The goals of this study are (a) to describe specific UCNCs due to potential gaps in assistance with 12 daily activities among older adults and to compare these outcomes across the LTC continuum (those receiving only family and unpaid care, paid community care, or living in residential care) and (b) to determine if older adults’ care arrangement across the LTC continuum in 2015 is associated with the likelihood of experiencing UCNCs 2 years later (2017).

Conceptual Framework

We draw from the Person–Environment Fit Perspective (Lawton & Nahemow, 1973) and conceptualize experiencing a UCNC as a mismatch between the care needs of the older adult and the care received in their current environment. As shown in Figure 1, in response to gaps in care, older adults may also change their care arrangement to better meet their needs, which in turn could influence if they continue experiencing UCNCs. We also draw from the Andersen Healthcare Utilization Model (Andersen & Newman, 1973) to inform our choice of control variables that influence selection into a specific care arrangement. In our adjusted models, we control for a variety of predisposing characteristics (sociocultural characteristics of an individual), enabling factors (resources that contribute to health/functioning and options for LTC), and need factors (health/functioning that necessitates receipt of LTC). We adjust for several factors that influence case-mix severity across the different care arrangements, because those receiving paid care or living in residential care generally have higher care needs than those receiving unpaid care in the community. However, unmeasured factors, such as valuing independence/autonomy over additional support/safety, are likely more common among older adults living in the community. The impact of this selection bias on our results is considered in the Discussion section.

Figure 1.

Figure 1.

Conceptual framework informed by the Person-Environment Fit Perspective (Lawton & Nahemow, 1973) and the Andersen Healthcare Utilization Model (Andersen & Newman, 1973).

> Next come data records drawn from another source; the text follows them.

Lemma bitmap_find_first_fit_witness :
  exists r, find (H := constant_platform true 0) example_bitmap 0 3 false tt example_page_hw =
    (r, (tt, example_page_hw)) /\ r = Ok (Some 5).
Proof.
  destruct (@bitmap_find_first_fit (constant_platform true 0) unit example_bitmap example_bits false 0 3 tt
    example_page_hw example_bitmap_wf example_bitmap_rep ltac:(by vm_compute) ltac:(lia)) as (r & Hr & _).
  exists r. split; [exact Hr|]. vm_compute in Hr. congruence.
Defined.

Lemma bitmap_flips_spec_witness :
  exists h', flips (H := constant_platform true 0) example_bitmap 8 5 tt example_page_hw =
    (Panic AssertFailed, (tt, h')) /\ bm_rep example_bitmap (flip_run 8 5 example_bits) h'.
Proof.
  destruct (@bitmap_flips_spec (constant_platform true 0) unit example_bitmap example_bits 8 5 tt
    example_page_hw example_bitmap_wf example_bitmap_rep ltac:(by vm_compute) ltac:(lia))
    as (h' & Hrun & Hr & _).
  exists h'. split; [exact Hrun|exact Hr].
Defined.
(** [PageAllocator::default]: the bitmap sits at the first managed address,
    the pages after it. *)
Definition page_allocator_default {S} : M S PageAllocator :=
  m ← available_mem_size;
  let memsize := wrap 32 m in
  pagecnt ← lift (div memsize 4096);
  n ← lift (add 32 pagecnt 7);
  bitmap_size ← lift (div n 8);
  n ← lift (add 32 bitmap_size 4095);
  bitmap_pages ← lift (div n 4096);
  avl_pages ← lift (sub 32 pagecnt bitmap_pages);
  b ← bitmap_new 0xc0100000 avl_pages;
  off ← lift (mul 32 bitmap_pages 4096);
  base ← lift (add 32 0xc0100000 off);
  mret (MkPageAllocator b base).
End allocator.

(** ** The allocator's contract *)

(** The bitmap is usable, and the pages it manages are page-aligned and inside
    the 32-bit address space. *)
Definition pa_wf (a : PageAllocator) : Prop :=
  bm_wf (bitmap a) /\ 0 <= base_addr a /\ base_addr a mod 4096 = 0 /\
  base_addr a + size (bitmap a) * 4096 <= 2 ^ 32.

(** The address of page [i], and the page of an address. *)
Definition page_at (a : PageAllocator) (i : Z) : Z := base_addr a + i * 4096.
Definition page_of (a : PageAllocator) (p : Z) : Z := (p - base_addr a) / 4096.

Lemma page_of_at a i : page_of a (page_at a i) = i.
Proof. unfold page_of, page_at. rewrite Z.add_simpl_l. by apply Z.div_mul. Qed.

Lemma page_at_aligned a i : pa_wf a -> page_at a i mod 4096 = 0.
Proof. intros (_ & _ & Hb & _). unfold page_at. by rewrite Z_mod_plus_full. Qed.

Lemma page_at_of a p : pa_wf a -> p mod 4096 = 0 -> page_at a (page_of a p) = p.
Proof.
  intros (_ & _ & Hb & _) Hp. unfold page_at, page_of.
  enough ((p - base_addr a) mod 4096 = 0) as Hd by (pose proof (Z.div_mod (p - base_addr a) 4096); lia).
  by rewrite Zminus_mod, Hp, Hb.
Qed.

Lemma flip_run_cancel i len f n : bits_eq n (flip_run i len (flip_run i len f)) f.
Proof. intros j _. unfold flip_run. case_decide; by rewrite ?negb_involutive. Qed.

(** What [free_page] accepts: page-aligned, in the managed area, all in use. *)
Definition freeable (a : PageAllocator) (f : Z -> bool) (page cnt : Z) : Prop :=
  page mod 4096 = 0 /\ base_addr a <= page /\ fits f (size (bitmap a)) true (page_of a page) cnt.

Section allocator_runs.
Context `{Platform}.
Implicit Types (a : PageAllocator) (f : Z -> bool) (h : Hw).

Lemma page_at_ok a i :
  pa_wf a -> 0 <= i < size (bitmap a) ->
  mul 32 i 4096 = Ok (i * 4096) /\ add 32 (base_addr a) (i * 4096) = Ok (page_at a i).
Proof. intros (?&?&?&?) ?. split; [apply mul_ok|apply add_ok]; split; lia. Qed.

Lemma get_page_some a f cnt i h :
  pa_wf a -> bm_rep (bitmap a) f h -> 0 <= cnt -> 0 <= i < size (bitmap a) ->
  fits f (size (bitmap a)) false i cnt ->
  find_ref f (size (bitmap a)) false cnt 0 (Z.to_nat (size (bitmap a))) = Ok (Some i) ->
  exists h', get_page cnt a h = (Ok (Some (page_at a i)), (a, h')) /\
    bm_rep (bitmap a) (flip_run i cnt f) h' /\ bm_frame (bitmap a) h h'.
Proof.
  intros Hwf Hr Hc Hi Hfit Hfind. pose proof Hwf as (Hb & _).
  assert (i + cnt <= size (bitmap a)) as Hle.
  { destruct (decide (cnt = 0)); [lia|]. destruct (Hfit (i + cnt - 1)); lia. }
  destruct (flips_ok (bitmap a) f i cnt a h) as (h' & Hrun & Hr' & Hfr); [done..|lia|lia|done|].
  exists h'. split; [|done]. unfold get_page. run_step eq_refl.
  eapply run_bind_eq; [by rewrite (find_run _ f), Z.sub_0_r, Hfind|]. run_step Hrun.
  destruct (page_at_ok a i Hwf Hi) as [Hm Ha].
  by run_lift Hm; run_lift Ha.
Qed.

Lemma get_page_none a f cnt r h :
  pa_wf a -> bm_rep (bitmap a) f h -> (forall i, r ≠ Ok (Some i)) ->
  find_ref f (size (bitmap a)) false cnt 0 (Z.to_nat (size (bitmap a))) = r ->
  get_page cnt a h = (r ≫= (fun _ => Ok None), (a, h)).
Proof.
  intros (Hb & _) Hr Hne Hfind. unfold get_page, mbind at 1, M_bind at 1. cbn.
  unfold mbind at 1, M_bind at 1. rewrite (find_run _ f) by (done || lia).
  rewrite Z.sub_0_r, Hfind. destruct r as [[i|]| | | |]; try done. by destruct (Hne i).
Qed.
End allocator_runs.

Section free_runs.
Context `{Platform}.
Implicit Types (a : PageAllocator) (f : Z -> bool) (h : Hw).

Lemma aligned_assert p :
  rem p 4096 = Ok (p mod 4096) /\ assert (p mod 4096 =? 0) = if decide (p mod 4096 = 0) then Ok tt else Panic AssertFailed.
Proof.
  split; [by apply rem_ok|]. by destruct (Z.eqb_spec (p mod 4096) 0); case_decide.
Qed.

(** [all] never writes, and accepts exactly the runs in use. *)
Lemma all_run {S} b f start len (s : S) h :
  bm_wf b -> bm_rep b f h -> 0 <= start < 2 ^ 32 -> 0 <= len ->
  exists r, all b start len s h = (r, (s, h)) /\
    match r with
    | Ok true => fits f (size b) true start len
    | Ok false | Panic AssertFailed => ~ fits f (size b) true start len
    | _ => False
    end.
Proof.
  intros Hwf Hr Hs Hl. eexists. split.
  { unfold all, mbind, M_bind. rewrite (contains_run _ f) by done.
    instantiate (1 := c ← contains_ref f (size b) false start (Z.to_nat len); Ok (negb c)).
    by destruct contains_ref as [[]| | | |]. }
  pose proof (contains_ref_cases f (size b) false start (Z.to_nat len)) as Hc.
  rewrite Z2Nat.id in Hc by done. destruct (decide (len = 0)) as [->|]; [done|].
  destruct contains_ref as [[]|p| | |]; try done; cbn.
  - intros Hfit. destruct Hc as (k & Hk & _ & Hf). destruct (Hfit k Hk). congruence.
  - destruct Hc as (-> & Hlt & _). intros Hfit.
    destruct (Hfit (start + len - 1)); lia.
Qed.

In the current study, we are most interested in the bold arrows shown in Figure 1—examining how UCNCs in 2015 and change in UCNCs 2 years later (2017) vary by care arrangement in 2015. Drawing from our conceptual framework, we hypothesize that after adjusting for differences in predisposing, enabling, and need factors, older adults in care arrangements with higher levels of environmental support will be less likely to experience UCNCs compared to older adults in care arrangements with lower levels of environmental support. As such, holding all else constant, we expect older adults living in residential care to be the least likely to experience a UCNC (Hypothesis 1). Similarly, given the known lack of availability or affordability of adequate paid care in the community, we expect older adults receiving only unpaid care in the community to be the most likely to experience a UCNC, after adjusting for critical predisposing, enabling, and need variables (Hypothesis 2). For the longitudinal analysis, we expect the same pattern to emerge over time. Holding all else constant, older adults living in residential care will be the least likely to develop or have persistent UCNCs between 2015 and 2017 (Hypothesis 3), and older adults receiving only unpaid care in the community will be the most likely to develop and have persistent UCNCs over time (Hypothesis 4).

Method

Data

Data are from the 2015 and 2017 waves of the National Health and Aging Trends Study (NHATS). NHATS began collecting data on a nationally representative sample of Medicare beneficiaries 65 and older in 2011. Proxy respondents were interviewed when a participant was unable to respond. Unlike other nationally representative data sets that usually exclude people living in institutional settings, NHATS includes older adults across the LTC continuum and allows for differentiation between those receiving unpaid from paid community care and those living in nursing homes from other residential settings (Kasper & Freedman, 2018). NHATS data are collected annually, and the sample was replenished in 2015 to adjust for attrition and mortality. More information on the NHATS sampling design and methods can be found in detail elsewhere (DeMatteis et al., 2016b).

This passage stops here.